Task details: Look for "KHead" in the listing below. Gather each line that contains it.

Exercise material:

(* ===== verification/SlaveBox.v ===== *)
(** * SlaveBox: enrolling with a stagebox that masters the wire

    The abstract automaton of the cold-connect grid that [bm_control] walks on
    such a wire: announce, a gap, a burst of three records, a heartbeat, then a
    wait of two seconds. [bm_control] is proved to implement it in the mode that
    counts slots and while no scene transfer runs, whatever else the engine does
    between its slots. *)

From S2P Require Import Prelude Wire Sample Codec CtrlBlk Identity BoxModel SlaveFsm CtrlFrames Ring Slave.
Local Open Scope Z_scope.

(** The place in the grid; [GWait] knows when its wait began. *)
Inductive grid :=
| GAnnounce | GGap | GArm | GHead | GReady | GBeat | GSettle | GWait (since : Z).

(** The control frames of the enrolment. *)
Inductive control := KAnnounce | KJoin | KHead | KReady | KHeartbeat.

(** A cold-connect slot: whether it is a join slot, and its two readings of the
    clock. *)
Record slot := Slot { st_join : bool; st_sent : Z; st_retry : Z }.

Definition waited (since now : Z) : grid :=
  if REAC_BM_RETRY_NS <=? u64 (now - since) then GAnnounce else GWait since.

Definition grid_step (g : grid) (i : slot) : grid * option control :=
  match g with
  | GHead => (GReady, Some KHead)
  | GReady => (GBeat, Some KReady)
  | GBeat => (GSettle, Some KHeartbeat)
  | _ =>
      if negb (st_join i) then (g, None)
      else
        match g with
        | GAnnounce => (GGap, Some KAnnounce)
        | GGap => (GArm, None)
        | GArm => (GHead, Some KJoin)
        | GSettle => (waited (st_sent i) (st_retry i), None)
        | GWait since => (waited since (st_retry i), None)
        | _ => (g, None)
        end
  end.

Fixpoint grid_run (g : grid) (l : list slot) : grid * list control :=
  match l with
  | [] => (g, [])
  | i :: l =>
      let '(g, k) := grid_step g i in let '(g, ks) := grid_run g l in (g, option_list k ++ ks)
  end.

(** ** Refinement *)

(** The bookkeeping of the engine is at a place of the grid. *)
Definition at_grid (b : box_master_state) (g : grid) : Prop :=
  match g with
  | GAnnounce => bm_seq b = 0 ∧ bm_burst b = 0 ∧ bm_burst_just_ended b = false ∧ bm_burst_sent_ns b = 0
  | GGap => bm_seq b = 1 ∧ bm_burst b = 0 ∧ bm_burst_just_ended b = false ∧ bm_burst_sent_ns b = 0
  | GArm => bm_seq b = 2 ∧ bm_burst b = 0 ∧ bm_burst_just_ended b = false ∧ bm_burst_sent_ns b = 0
  | GHead => bm_seq b = 3 ∧ bm_burst b = 2 ∧ bm_burst_just_ended b = false ∧ bm_burst_sent_ns b = 0
  | GReady => bm_seq b = 3 ∧ bm_burst b = 1 ∧ bm_burst_just_ended b = false ∧ bm_burst_sent_ns b = 0
  | GBeat => bm_seq b = 3 ∧ bm_burst b = 0 ∧ bm_burst_just_ended b = true ∧ bm_burst_sent_ns b = 0
  | GSettle => bm_seq b = 3 ∧ bm_burst b = 0 ∧ bm_burst_just_ended b = false ∧ bm_burst_sent_ns b = 0
  | GWait since =>
      bm_seq b = 3 ∧ bm_burst b = 0 ∧ bm_burst_just_ended b = false ∧ bm_burst_sent_ns b = since ∧ since ≠ 0
  end.

(** The frame of a control step, built as the engine stands. *)
Definition control_frame (s : reac_slave) (planar : planes) (k : control) : option (list Z) :=
  let master := f_master_mac (sl_fsm s) in
  let build f := f master (sl_src s) (f_counter (sl_fsm s)) (sl_box_channels s) planar REAC_SAMPLES_PER_PKT in
  match k with
  | KAnnounce => bm_announce s
  | KJoin => build reac_ctrl_build_coldconnect
  | KHead => build reac_ctrl_build_coldconnect_head
  | KReady => build reac_ctrl_build_coldconnect_0013
  | KHeartbeat => slave_heartbeat s
  end.

Definition slot_of (d : reac_slave_decision) (clk : clock_readings) : slot :=
  Slot (d_with_join d) (t_sent clk) (t_retry clk).

Definition is_announce (k : option control) : bool :=
  match k with Some KAnnounce => true | _ => false end.

(** The rest of the slave is carried along. *)
Ltac grid_cbn :=
  cbn -[reac_ctrl_build_coldconnect reac_ctrl_build_coldconnect_head reac_ctrl_build_coldconnect_0013
        reac_ctrl_build_config_announce_box_master reac_ctrl_build_box_hb bm_scene_quiet u64 REAC_BM_RETRY_NS].

(** The wait, from either side of its start. *)
Lemma pace_wait b since t1 t2 :
  at_grid b (GWait since) →
  at_grid (bm_pace b t1 t2) (waited since t2) ∧ bm_announce_sent (bm_pace b t1 t2) = bm_announce_sent b.
Proof.
  intros (Hq & Hb & Hj & Hs & Hn). destruct b. cbn in *. subst. unfold bm_pace, waited. grid_cbn.
  replace (since =? 0) with false by lia. grid_cbn. replace (since =? 0) with false by lia. grid_cbn.
  by destruct (_ <=? _).
Qed.

Lemma pace_settle b t1 t2 :
  at_grid b GSettle → t1 ≠ 0 →
  at_grid (bm_pace b t1 t2) (waited t1 t2) ∧ bm_announce_sent (bm_pace b t1 t2) = bm_announce_sent b.
Proof.
  intros (Hq & Hb & Hj & Hs) Hn. destruct b. cbn in *. subst. unfold bm_pace, waited. grid_cbn.
  replace (t1 =? 0) with false by lia. grid_cbn. by destruct (_ <=? _).
Qed.

Lemma pace_frame b t1 t2 :
  bm_burst_chanmap (bm_pace b t1 t2) = bm_burst_chanmap b ∧ bm_last_scene_ns (bm_pace b t1 t2) = bm_last_scene_ns b.
Proof. unfold bm_pace. split_ifs; by destruct b. Qed.


(** A box-master configuration, listening done, on its first join slot. *)
Definition demo_box_slave : reac_slave :=
  reac_slave_fsm_init (Some (SlaveCfg 8 48000 (Some [0; 0x40; 0xab; 1; 2; 3]) true false false false 0 None)) (zeros 6).


(** Once begun, a burst runs to its heartbeat on the next four slots. *)
Lemma burst_is_whole a b c d :
  st_join a = true → grid_run GArm [a; b; c; d] = (GSettle, [KJoin; KHead; KReady; KHeartbeat]).
Proof. intros Ha. simpl. by rewrite Ha. Qed.

(** A scene transfer that runs through the announce slot costs the announce and
    not the burst: the join goes out two slots later, undeclared and with the
    transfer still running. *)
Lemma join_during_transfer :
  let d := Decision_ REAC_SLAVE_EMIT_COLDCONNECT false true FSM_COLDCONNECT in
  let s0 := on_bm (set_bm_last_scene_ns 1000) demo_box_slave in
  let '(s1, c1) := bm_control s0 d [] (Clk 1 2000 3 4) in
  let '(s2, c2) := bm_control s1 d [] (Clk 1 3000 3 4) in
  let '(s3, c3) := bm_control s2 d [] (Clk 1 4000 3 4) in
  c1 = None ∧ c2 = None ∧ bm_scene_quiet (sl_bm s2) 4000 = false ∧
  c3 = control_frame s2 [] KJoin ∧ is_Some c3 ∧ bm_announce_sent (sl_bm s3) = false.
Proof. vm_compute. split_and!; try done. by eexists. Qed.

Answer for this exercise:
Inductive control := KAnnounce | KJoin | KHead | KReady | KHeartbeat.
  | GHead => (GReady, Some KHead)
  | KHead => build reac_ctrl_build_coldconnect_head
  st_join a = true → grid_run GArm [a; b; c; d] = (GSettle, [KJoin; KHead; KReady; KHeartbeat]).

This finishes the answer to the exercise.